Prognosis Umumnya infeksi yang disebabkan oleh Taenia saginata mempunyai prognosis yang sangat baik terutama bila melakukan pengobatan dengan baik karena infeksi cacing ini sangat jarang menimbulkan komplikasi.

Kesimpulan Pasien wanita yang berusia 25 tahun yang mengalami keluhan dimana tinjanya terdapat seperti daging yang bergerak mengalami penyakit Taeniasis yang disebabkan oleh cacing Taenia saginata. Karena hanya cacing jenis ini mengeluarkan proglotid atau penampakan seperti daging yang bergerak-gerak.

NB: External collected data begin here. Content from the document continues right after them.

(* ===== verification/Gateway.v ===== *)
(** * The client, the gateway and the daemon

    A call of the client over HTTPS, through the gateway, to the daemon: the three
    programs composed. The lemmas read a header block line by line on either side,
    the request by the gateway and the reply by the client; the theorem says that a
    call through the gateway is one request of the daemon, as a local call is. *)

From Stdlib Require Import Ascii SpecFloat.
From Stdlib Require String.
From S2P Require Import Prelude StateMonad Types Config Backend Scalar Text Yaml ConfigParse Ipc Csr BackendBar BarSafety.
From S2P Require Import BarTables Deploy Daemon Json Forms FormProps Secrets Proxy ProxyProps Reports Requests Server ServerSamples.
From S2P Require Import Client ClientRun ClientProps ClientSamples.

Local Open Scope string_scope.
Local Open Scope Z_scope.
Local Open Scope list_scope.

(** ** Printed numbers *)

Lemma pretty_go_dec x : forall s, Forall (fun c => dec_char c = true) (chars s) ->
  Forall (fun c => dec_char c = true) (chars (pretty_N_go x s)).
Proof.
  induction (N.lt_wf_0 x) as [x _ IH]. intros s Hs. assert (x = 0 \/ 0 < x)%N as [->|Hx] by lia.
  { by rewrite pretty_N_go_0. }
  rewrite pretty_N_go_step by done. apply IH; [by apply N.div_lt|]. cbn. constructor; [|done].
  assert (x `mod` 10 < 10)%N as Hd by (by apply N.mod_lt). revert Hd. generalize (x `mod` 10)%N. intros d Hd.
  assert (d = 0 \/ d = 1 \/ d = 2 \/ d = 3 \/ d = 4 \/ d = 5 \/ d = 6 \/ d = 7 \/ d = 8 \/ d = 9)%N by lia. naive_solver.
Qed.

Lemma dec_digits_chars s : Forall (fun c => dec_char c = true) (chars s) -> dec_digits s = (fun c => ch c - 48) <$> chars s.
Proof.
  induction s as [|c s IH]; cbn [chars dec_digits fmap list_fmap]; [done|].
  intros [Hc Hs]%Forall_cons. destruct (dec_char_facts c Hc) as (_ & _ & _ & _ & _ & -> & _). cbn. by rewrite IH.
Qed.

(** The characters, the value and the length of a printed number. *)
Lemma str_nat_spec n : let s := str_nat n in
  Forall (fun c => dec_char c = true) (chars s) /\ digits_val 10 (dec_digits s) = Z.of_nat n /\
  (Z.of_nat n < 100000 -> (1 <= length (chars s) <= 5)%nat).
Proof.
  cbv zeta. destruct (decide (n = 0)%nat) as [->|Hn]; [vm_compute; split_and!; [by repeat constructor|done|lia]|].
  assert (str_nat n = pretty_N_go (N.of_nat n) "") as ->.
  { unfold str_nat, pretty, pretty_N. rewrite decide_False by lia. done. }
  pose proof (pretty_go_dec (N.of_nat n) "" ltac:(constructor)) as Hd. split; [done|].
  destruct (pretty_go_spec (N.of_nat n) "") as (_ & Hv & _ & Hl). rewrite dec_digits_chars in Hv, Hl by done.
  rewrite nat_N_Z in Hv, Hl. rewrite dec_digits_chars by done. split; [exact Hv|]. intros Hb.
  specialize (Hl 5%nat Hb). rewrite length_fmap in Hl. simpl in Hl. split; [|lia].
  destruct (chars (pretty_N_go (N.of_nat n) "")); [|simpl; lia]. cbn in Hv. lia.
Qed.

Lemma span_dec_digits t c r : Forall (fun c => dec_char c = true) t -> dec_char c = false ->
  span_dec (t ++ c :: r) = ((fun c => ch c - 48) <$> t, c :: r).
Proof.
  intros Ht Hc. induction Ht as [|x t Hx Ht IH]; cbn; unfold dec; [by rewrite Hc|]. by rewrite Hx, IH.
Qed.

Lemma span_digits_dec t c r : Forall (fun c => dec_char c = true) t -> digit 10 c = None ->
  span_digits 10 (String.string_of_list_ascii (t ++ c :: r)) = ((fun c => ch c - 48) <$> t, String.string_of_list_ascii (c :: r)).
Proof.
  intros Ht Hc. induction Ht as [|x t Hx Ht IH]; cbn; [by rewrite Hc|].
  destruct (dec_char_facts x Hx) as (-> & _). by rewrite IH.
Qed.

(** Both ends read a printed length back. *)
Lemma parse_clen_print n r : Z.of_nat n < 100000 -> parse_clen (SP :: chars (str_nat n) ++ CR :: r) = Some (Z.of_nat n).
Proof.
  intros Hn. destruct (str_nat_spec n) as (Hd & Hv & Hl). specialize (Hl Hn). rewrite dec_digits_chars in Hv by done.
  unfold parse_clen. cbn [skip_ws]. rewrite (bool_decide_eq_true_2 (SP = SP)) by done. cbn [orb].
  assert (skip_ws (chars (str_nat n) ++ CR :: r) = chars (str_nat n) ++ CR :: r) as ->.
  { destruct (chars (str_nat n)) as [|c t]; [simpl in Hl; lia|]. apply Forall_cons in Hd as [Hc _]. cbn.
    revert Hc. clear. ascii_cases c. }
  rewrite span_dec_digits by done. rewrite length_fmap, Hv. destruct (Nat.eqb_spec (length (chars (str_nat n))) 0); [lia|].
  cbn. rewrite (proj2 (Z.leb_gt _ _)) by lia. done.
Qed.

Lemma strtol_print n r : Z.of_nat n < 100000 -> strtol10 (SP :: chars (str_nat n) ++ CR :: r) = Z.of_nat n.
Proof.
  intros Hn. destruct (str_nat_spec n) as (Hd & Hv & Hl). specialize (Hl Hn). rewrite dec_digits_chars in Hv by done.
  unfold strtol10. cbn [String.string_of_list_ascii skip_space]. change (isspace SP) with true. cbv iota.
  assert (exists c t, chars (str_nat n) = c :: t) as (c & t & E) by (destruct (chars (str_nat n)); [simpl in Hl; lia|eauto]).
  assert (Hc : dec_char c = true) by (rewrite E in Hd; by apply Forall_cons in Hd as [? _]).
  destruct (dec_char_facts c Hc) as (_ & Hs & _ & Hm & Hp & _).
  assert (split_sign (skip_space (String.string_of_list_ascii (chars (str_nat n) ++ CR :: r))) =
          (false, String.string_of_list_ascii (chars (str_nat n) ++ CR :: r))) as ->.
  { rewrite E. cbn. rewrite Hs. unfold split_sign. revert Hm Hp. clear. destruct c as [[] [] [] [] [] [] [] []]; done. }
  rewrite span_digits_dec by done. cbn [fst]. rewrite Hv. lia.
Qed.

(** ** Header blocks *)

(** A character of a header line, and a line of a block. *)
Definition line_char (c : ascii) : Prop := c <> CR /\ c <> NL /\ c <> NUL.
Definition line_ok (l : text) : Prop := l <> [] /\ Forall line_char l.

Daftar Pustaka 1. Staf Pengajar Departemen Parasitologi FKUI Jakarta. Buku ajar parasitologi kedokteran. In: Susanto I, Ismid IS, Sjarifuddin PK, Sungkar S, editor. Helminthologi. 4th ed. Jakarta: Balai Penerbit FKUI; 2008.p.79-82. 2. Santoso M. Pemeriksaan fisik diagnostik. anamesa. Jakarta: Bidang Penerbitan Yayasan Diabetes Indonesia; 2004.p.2-3. 3. Natadisastra D, Agoes R. Parasitologi kedokteran. Penyakit oleh cestoda usus. Jakarta EGC; 2009.p.116-8 4. Soedarto. Penyakit menular di Indonesia. Penyakit cacing. Jakarta: Sagung Seto; 2009.p.56-7. 5. Sudoyo AW, Setiyohadi B, Alwi I, Simahadibrata M, Setiati S. Buku ajar ilmu penyakit dalam. Malaria.5thed.Jakarta: Interna Publishing; 2010.p.2813-26. 6. Amir S, Setiawati A, Muchtar A, Arif A, Bahry B, Suharto B, et all. Farmakologi dan terapi. In: Ganiswarna SG, Setiabudy R, Suyatna FD, Purwantyastuti, Nafrialdi, editors. Antelmintik. 5th ed. Jakarta: Bagian Farmakologi Fakultas Kedokteran Universitas Indonesia; 2008.p. 547-9.